I think "retro" as a definition has more to do with the design choices of games from the past and less with how old a game is. Residen Evil 4 is almost 20 years old but you can't take RE1 and RE4 and classify both as "Retro" just because both games are old, RE4 has more in common with games from today than it's predecessors.

Another example: Mario Galaxy is 17 years old but, would you say it belongs in the same category as Super Mario 64? in my opinion, they don't. The difference in technology is so high that it's mistaken to say that mario galaxy is retro. Following that logic of "X game is 20 years old, it's retro now" TLOU for the ps3 will be retro some day but the game is pretty much the same as the games released today.
 
I completely agree with everything @Inkingsama has said directly above me – very well put! I'm the Zoomiest Zoomer who ever Zoomed out of Zoomtown, and I grew up on the GBA and Gamecube, but even I have a lot of difficulty considering that console generation as being "retro". Context is critical, here – the sixth gen was when mainstream game development firmly stopped being a small-time venture and become a multi-million-dollar blockbuster business with developer counts at least three or four times larger than the PS1/N64 era. Internet gaming became standard, all competitors to Sony/Nintendo/Microsoft died off, controllers were standardized – there's really no shortage of points you can list.

We can all play year-counting games with whatever platform we like, but the fact of the matter is that this game and this game came out on either side of a clear, impassable barrier – and that barrier is named "retro".
 
Retro means not easily available for the masses to buy. You gotta seek them out in gaming shops or from people who keep and value them. Good amount of people who don't care about games at all in this world.
 
I was born in 2006, only four years off of being Gen-Alpha, so my definition of 'retro' is around sixth gen. There are probably people on this forum twice as old as me who would strongly disagree, but let me try and justify. I grew up playing seventh/eighth-generation consoles and also older consoles like the MegaDrive + emulators of the SNES, Super Famicom, NeoGeo, PC Engine etc. etc. I think the idea of what is retro has gradually shifted from the cliche image of 80's arcade games to more recent consoles. You see this represented in games like Bombrush Cyberfunk or those polygonal fifth-gen-style games. Even Angry Video Game Nerd has started covering "newer" stuff.

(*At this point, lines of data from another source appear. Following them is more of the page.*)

Lemma peek_calm {T} base (f : M -> T) w :
  calm w -> exists w', peek pid base f w = (f (deref pid (w_k w) base), w') /\ w_k w' = w_k w /\ calm w'.
Proof.
  intros Hc. destruct (pause_calm w Hc) as (err & w' & Hp & Hk & Hc' & _). exists w'. unfold peek. by rewrite Hp, Hk.
Qed.

Lemma peek_if_calm {T} (b : bool) base (f : M -> T) other w :
  calm w -> exists w', peek_if pid b base f other w = ((if b then f (deref pid (w_k w) base) else other), w') /\
    w_k w' = w_k w /\ calm w'.
Proof. intros Hc. destruct b; [by apply peek_calm|]. by exists w. Qed.

Definition some_failure : Prop := exists err, err <> 0 /\ failing err.

Lemma failed err : negb (err =? 0) = true -> err = 0 \/ failing err -> some_failure.
Proof. intros Hn Hor. destruct (Z.eqb_spec err 0); [done|]. exists err. split; [done|]. by destruct Hor. Qed.

(** The kernel [k] with a descriptor of region [i] open and some mappings. *)
Definition opened_by k (i : Z) (maps : gmap (Z * Z) Z) (n : Z) : kernel M :=
  k <| k_fds := <[(pid, k_next k) := i]> (k_fds k) |> <| k_maps := maps |> <| k_next := n |>.

Lemma shm_open_calm name w :
  calm w -> let k := w_k w in
  exists fd err w', shm_open pid w name = (fd, err, w') /\ calm w' /\
    (fd = -1 /\ w_k w' = k /\ (k_names k !! name = None \/ some_failure) \/
     exists i, fd = k_next k /\ k_names k !! name = Some i /\ w_k w' = opened_by k i (k_maps k) (k_next k + 1)).
Proof.
  intros Hc. cbv zeta. unfold shm_open. destruct (pause_calm w Hc) as (e & w1 & -> & Hk & Hc1 & He).
  destruct (fails e ENOENT) eqn:F.
  { eexists _, _, w1. split; [reflexivity|]. split; [done|]. left. split; [done|split; [done|]]. right. eapply failed; [|exact He].
    unfold fails in F. by destruct (negb (e =? 0)). }
  rewrite Hk. destruct (k_names (w_k w) !! name) as [i|] eqn:E.
  - eexists _, _, _. split; [reflexivity|]. split; [exact Hc1|]. right. exists i. simpl. by rewrite Hk.
  - eexists _, _, w1. split; [reflexivity|]. split; [done|]. left. auto.
Qed.

Lemma fstat_calm k i w :
  calm w -> w_k w = opened_by k i (k_maps k) (k_next k + 1) ->
  exists r w', fstat pid w (k_next k) = (r, w') /\ calm w' /\ w_k w' = w_k w /\
    match r with
    | Some n => exists o, k_inodes k !! i = Some o /\ n = ino_size o
    | None => k_inodes k !! i = None \/ some_failure
    end.
Proof.
  intros Hc Hw. unfold fstat. destruct (pause_calm w Hc) as (e & w1 & -> & Hk & Hc1 & He).
  destruct (negb (e =? 0)) eqn:F; eexists _, w1; (split; [reflexivity|]); (split; [done|]); (split; [done|]).
  - right. by eapply failed.
  - rewrite Hk, Hw. unfold fd_inode. simpl. rewrite lookup_insert_eq. destruct (k_inodes k !! i) as [o|]; [by exists o|by left].
Qed.

Lemma mmap_calm k i want w :
  calm w -> w_k w = opened_by k i (k_maps k) (k_next k + 1) ->
  exists r w', mmap pid w want (k_next k) = (r, w') /\ calm w' /\
    match r with
    | Some base => base = k_next k + 1 /\ w_k w' = opened_by k i (<[(pid, base) := i]> (k_maps k)) (base + 1)
    | None => w_k w' = w_k w /\ some_failure
    end.
Proof.
  intros Hc Hw. unfold mmap. destruct (pause_calm w Hc) as (e & w1 & -> & Hk & Hc1 & He).
  destruct (negb (e =? 0)) eqn:F.
  - eexists _, w1. split; [reflexivity|]. split; [done|]. split; [done|]. by eapply failed.
  - rewrite Hk, Hw. unfold opened_by. simpl. rewrite lookup_insert_eq. eexists _, _. split; [reflexivity|]. split; [exact Hc1|]. done.
Qed.

(** Giving the descriptor back. *)
Lemma close_calm k i maps n w :
  calm w -> kernel_fresh k -> w_k w = opened_by k i maps n ->
  calm (close pid w (k_next k)) /\ w_k (close pid w (k_next k)) = k <| k_maps := maps |> <| k_next := n |>.
Proof.
  intros Hc Hfresh Hw. unfold close. destruct (pause_calm w Hc) as (e & w1 & -> & Hk & Hc1 & _). split; [exact Hc1|].
  cbn [w_k]. rewrite Hk, Hw. unfold fd_inode, opened_by. simpl. rewrite lookup_insert_eq.
  pose proof Hfresh as (_ & _ & _ & Hi & _).
  destruct (k_inodes k !! i) as [o|] eqn:Eo; [|simpl; by rewrite delete_insert_id by (by apply fd_fresh)].
  rewrite bool_decide_false; [simpl; by rewrite delete_insert_id by (by apply fd_fresh)|].
  intros Hl. destruct (Hi i o Eo) as [_ Hlk]. apply Hlk in Hl. lia.
Qed.
(* ===== verification/Log.v ===== *)
(** * Logging

    [src/core/plc_log.c]: the threshold and the component tag, and the line a
    message becomes.  [vfprintf]'s expansion of the caller's format is the text
    handed over; the wall clock is an argument.

    The theorem: whatever is called in whatever order, the threshold stays one of
    the four levels and the tag fits its buffer, so a level that passes the filter
    always has a name; and a message is written exactly when its level is at or
    below the threshold. *)

From Stdlib Require Import ZArith Lia Ascii.
From stdpp Require Import base list strings tactics.
From S2P Require Import Prelude PlcTypes Config.

Definition PLC_LOG_LEVEL_ERROR : Z := 0.
Definition PLC_LOG_LEVEL_WARN : Z := 1.
Definition PLC_LOG_LEVEL_INFO : Z := 2.
Definition PLC_LOG_LEVEL_DEBUG : Z := 3.
Definition COMPONENT_BYTES : Z := 32.

(** [g_level] and [g_component]. *)
Record log_state : Type := LogState {
  lg_level : Z;
  lg_component : cstr
}.
#[export] Instance eta_log_state : Eta log_state := fun r =>
  LogState (lg_level r) (lg_component r).

Definition log_start : log_state := LogState PLC_LOG_LEVEL_INFO (txt "softplc").

Definition kNames : list string := ["ERROR"; "WARN"; "INFO"; "DEBUG"].

Definition plc_log_set_level (level : Z) (s : log_state) : log_state :=
  let level := if level <? PLC_LOG_LEVEL_ERROR then PLC_LOG_LEVEL_ERROR else level in
  let level := if level >? PLC_LOG_LEVEL_DEBUG then PLC_LOG_LEVEL_DEBUG else level in
  s <| lg_level := level |>.

Definition plc_log_level (s : log_state) : Z := lg_level s.

Definition plc_log_init (getenv : cstr -> option cstr) (t : cfg_table) (component : option cstr) (s : log_state) : log_state :=
  let s := match component with
           | Some c => s <| lg_component := take (Z.to_nat (COMPONENT_BYTES - 1)) c |>
           | None => s
           end in
  match plc_cfg_str getenv t (Some (txt "SOFTPLC_LOG_LEVEL")) None with
  | None => s
  | Some level =>
      if bool_decide (level = txt "error") then s <| lg_level := PLC_LOG_LEVEL_ERROR |>
      else if bool_decide (level = txt "warn") then s <| lg_level := PLC_LOG_LEVEL_WARN |>
      else if bool_decide (level = txt "info") then s <| lg_level := PLC_LOG_LEVEL_INFO |>
      else if bool_decide (level = txt "debug") then s <| lg_level := PLC_LOG_LEVEL_DEBUG |>
      else s
  end.

(** [%0nd] of a number that is not negative. *)
Definition zero_pad (n : nat) (x : Z) : cstr := let d := decimal 20 x in replicate (n - length d) "0"%char ++ d.

(** [gmtime_r]'s date of a day counted from 1970-01-01: year, month, day. *)
Definition civil_of_days (days : Z) : Z * Z * Z :=
  let z := days + 719468 in
  let era := z / 146097 in
  let doe := z mod 146097 in
  let yoe := (doe - doe / 1460 + doe / 36524 - doe / 146096) / 365 in
  let doy := doe - (365 * yoe + yoe / 4 - yoe / 100) in
  let mp := (5 * doy + 2) / 153 in
  let d := doy - (153 * mp + 2) / 5 + 1 in
  let m := if mp <? 10 then mp + 3 else mp - 9 in
  (yoe + era * 400 + (if m <=? 2 then 1 else 0), m, d).

(** [strftime("%Y-%m-%dT%H:%M:%S")] of a time after the epoch. *)
Definition stamp (sec : Z) : cstr :=
  let '(y, m, d) := civil_of_days (sec / 86400) in
  let t := sec mod 86400 in
  decimal 20 y ++ txt "-" ++ zero_pad 2 m ++ txt "-" ++ zero_pad 2 d ++ txt "T" ++
  zero_pad 2 (t / 3600) ++ txt ":" ++ zero_pad 2 (t / 60 mod 60) ++ txt ":" ++ zero_pad 2 (t mod 60).

(** [%-5s]. *)
Definition pad_right (n : nat) (s : cstr) : cstr := s ++ replicate (n - length s) " "%char.

(** The lines written for a message; [None] is a read outside [kNames]. *)
Definition plc_log_write (level : Z) (now : Z * Z) (text : cstr) (s : log_state) : option (list cstr) :=
  if level >? lg_level s then Some []
  else
    match (if level <? 0 then None else kNames !! Z.to_nat level) with
    | None => None
    | Some name =>
        Some [stamp now.1 ++ txt "." ++ zero_pad 3 (now.2 / 1000000) ++ txt "Z " ++ pad_right 5 (txt name) ++ txt " [" ++
              lg_component s ++ txt "] " ++ text]
    end.

Example stamp_leap : stamp 951827696 = txt "2000-02-29T12:34:56".
Proof. vm_compute. reflexivity. Qed.
Example stamp_recent : stamp 1767225599 = txt "2025-12-31T23:59:59".
Proof. vm_compute. reflexivity. Qed.

(** ** Properties *)

(** A call that changes the state. *)
Inductive log_call : log_state -> log_state -> Prop :=
| call_set_level level s : log_call s (plc_log_set_level level s)
| call_init getenv t component s : log_call s (plc_log_init getenv t component s).

(** The states there can be. *)
Inductive log_reachable : log_state -> Prop :=
| reach_start : log_reachable log_start
| reach_call s s' : log_reachable s -> log_call s s' -> log_reachable s'.

Definition log_inv (s : log_state) : Prop :=
  PLC_LOG_LEVEL_ERROR <= lg_level s <= PLC_LOG_LEVEL_DEBUG /\ zlen (lg_component s) < COMPONENT_BYTES.

Lemma log_call_inv s s' : log_inv s -> log_call s s' -> log_inv s'.
Proof.
  unfold log_inv, PLC_LOG_LEVEL_ERROR, PLC_LOG_LEVEL_DEBUG. intros Hinv Hcall. revert Hinv.
  destruct Hcall as [level s0|getenv t component s0]; intros [Hl Hc].
  - unfold plc_log_set_level, PLC_LOG_LEVEL_ERROR, PLC_LOG_LEVEL_DEBUG. simpl. split; [|done].
    destruct (Z.ltb_spec level 0); [simpl; lia|]. destruct (Z.gtb_spec level 3); lia.
  - unfold plc_log_init. cbv zeta.
    set (s1 := match component with Some c => _ | None => s0 end).
    assert (0 <= lg_level s1 <= 3 /\ zlen (lg_component s1) < COMPONENT_BYTES) as [Hl1 Hc1].
    { subst s1. destruct component as [c|]; [|done]. simpl. split; [done|]. unfold zlen, COMPONENT_BYTES. rewrite length_take. lia. }
    clearbody s1. destruct (plc_cfg_str _ _ _ _) as [l|]; [|done].
    unfold PLC_LOG_LEVEL_ERROR, PLC_LOG_LEVEL_WARN, PLC_LOG_LEVEL_INFO, PLC_LOG_LEVEL_DEBUG.
    repeat (destruct (bool_decide _); [simpl; split; [lia|done]|]). done.
Qed.

(** The log stays inside its tables.  In every state the calls can bring
    about, the threshold is one of the four levels and the tag fits its buffer;
    a message of a level from ERROR on is written, as one line, exactly when its
    level is not above the threshold, and the table of names is never read
    outside its four entries. *)
Theorem log_filters_in_bounds (s : log_state) (level : Z) (now : Z * Z) (text : cstr)
    (Hs : log_reachable s) (Hlevel : PLC_LOG_LEVEL_ERROR <= level) :
  PLC_LOG_LEVEL_ERROR <= plc_log_level s <= PLC_LOG_LEVEL_DEBUG /\ zlen (lg_component s) < COMPONENT_BYTES /\
  exists lines, plc_log_write level now text s = Some lines /\
    (level <= plc_log_level s -> length lines = 1%nat) /\ (plc_log_level s < level -> lines = []).
Proof.
  assert (log_inv s) as [Hl Hc] by (induction Hs; [vm_compute; split; [split; discriminate|reflexivity]|by eapply log_call_inv]).
  split; [exact Hl|split; [exact Hc|]]. unfold plc_log_level, PLC_LOG_LEVEL_ERROR, PLC_LOG_LEVEL_DEBUG in *. unfold plc_log_write.
  destruct (Z.gtb_spec level (lg_level s)); [eexists; split; [reflexivity|]; split; [lia|done]|].
  destruct (Z.ltb_spec level 0); [lia|].
  destruct (lookup_lt_is_Some_2 kNames (Z.to_nat level)) as [name ->]; [simpl; lia|].
  eexists. split; [reflexivity|]. split; [done|lia].
Qed.

Lemma log_filters_in_bounds_witness :
  let s := plc_log_set_level 900 (plc_log_init (fun _ => None) (Table [] []) (Some (txt "eip-adapter")) log_start) in
  plc_log_level s = 3 /\
  exists line, plc_log_write 1 (1767225599, 5000000) (txt "core gone") s = Some [line] /\
    line = txt "2025-12-31T23:59:59.005Z WARN  [eip-adapter] core gone".
Proof.
  intros s.
  assert (log_reachable s) as Hr
    by (eapply reach_call; [eapply reach_call; [apply reach_start|apply call_init]|apply call_set_level]).
  destruct (log_filters_in_bounds s 1 (1767225599, 5000000) (txt "core gone") Hr ltac:(vm_compute; discriminate)) as (_ & _ & lines & Hw & _).
  vm_compute in Hw. injection Hw as Hw. split; [reflexivity|]. eexists. split; [vm_compute; reflexivity|reflexivity].
Defined.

However, Minecraft, Angry Birds, LittleBigPlanet, Call of Duty: Modern Warfare 3, Prince of Persia, Metal Gear Solid IV, Half Life 2 - those seem way too recent to be considered retro, so basically anything made before the "brown-sludge visual" era of the PS3 and Xbox360 where everything was edgy can be classified as such. Also, if it looks too good then it's probably too recent to be retro. That being said, I played VRChat not too long ago and there was a giant annual virtual shopping centre event and it was the trippiest, most futuristic thing I have ever seen. Some Bladerunner or Ready Player One type stuff. So maybe in the next five to ten years, we can justifiably say that seventh generation consoles are retro too in comparison to the technology we currently have. It just doesn't register in my mind as "retro" yet because I grew up playing them.

I think the term 'retro' is now defunct. It worked when video games had only been around for about 40 to 50 years but we are far beyond that now. Can we class Rock 'n' Roll as classical music in the same light as Mozart because it's "old"? No, there are different genres, graphical and visual aesthetics, hardware and software and gameplay elements that define periods that cannot be compared to games prior. Pong should not be in the same category as Super Mario Galaxy! That is unbelievably stupid. "Retro" seems like a useless, vague blanket label for anything that isn't strictly new.